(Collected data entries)
(** Along such a chain the loop runs until [maxRedirects] is 0, with
    one request and one step for each unit, and sets no error. *)
Lemma while_loop_chain opts log chain resp (k : nat) : forall i v s,
  follows_chain net URL_href opts log chain resp (i + k) ->
  currentUrl v = chain i ->
  loop_maxRedirects v = Z.of_nat k ->
  requests s = (log ++ chain_requests opts chain i)%list ->
  steps (result s) = chain_steps chain resp i ->
  exists s',
    while_loop k opts v s
    = (Ret (mkLoop (chain (i + k)%nat) (loop_redirectCount v + Z.of_nat k) 0), s')
    /\ requests s' = (log ++ chain_requests opts chain (i + k))%list
    /\ steps (result s') = chain_steps chain resp (i + k)
    /\ error (result s') = error (result s)
    /\ initialUrl (result s') = initialUrl (result s).
Proof.
  induction k as [| k IH]; intros i v s Hchain Hurl Hmax Hreq Hsteps.
  - exists s. rewrite while_loop_done by lia. rewrite Nat.add_0_r.
    destruct v as [cu rc mr]; cbn in *; subst cu mr.
    rewrite Z.add_0_r. now repeat split.
  - destruct (Hchain i ltac:(lia)) as (Hnet & Hred & Hnew).
    rewrite <- Hreq, <- Hurl in Hnet. rewrite <- Hurl in Hred.
    rewrite while_loop_step by lia.
    rewrite (loop_body_redirect opts v s (resp i) (chain (S i)) Hnet Hred).
    2:{ rewrite Hsteps, Hurl, <- chain_steps_S.
        apply visited_chain_steps. intros j Hj. apply Hnew. lia. }
    destruct (IH (S i) (advance (chain (S i)) v)
                (with_result (add_step (step_of_response (currentUrl v) (resp i)))
                   (issued (request_to opts (currentUrl v)) s)))
      as (s' & Hrun & Hreq' & Hsteps' & Herr' & Hinit').
    + now rewrite Nat.add_succ_l, <- Nat.add_succ_r.
    + reflexivity.
    + cbn. lia.
    + cbn [requests with_result issued].
      rewrite Hreq, Hurl, chain_requests_S. now rewrite app_assoc.
    + cbn [steps result with_result add_step issued].
      now rewrite Hsteps, Hurl, chain_steps_S.
    + exists s'. rewrite Hrun, Hreq', Hsteps', Herr', Hinit'.
      rewrite Nat.add_succ_l, <- Nat.add_succ_r. cbn [advance loop_redirectCount].
      repeat split. do 3 f_equal. lia.
Qed.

## What is needed
Go through the entries above and report each line with the string "Hrun" in it.

## Exercise answer
      as (s' & Hrun & Hreq' & Hsteps' & Herr' & Hinit').
    + exists s'. rewrite Hrun, Hreq', Hsteps', Herr', Hinit'.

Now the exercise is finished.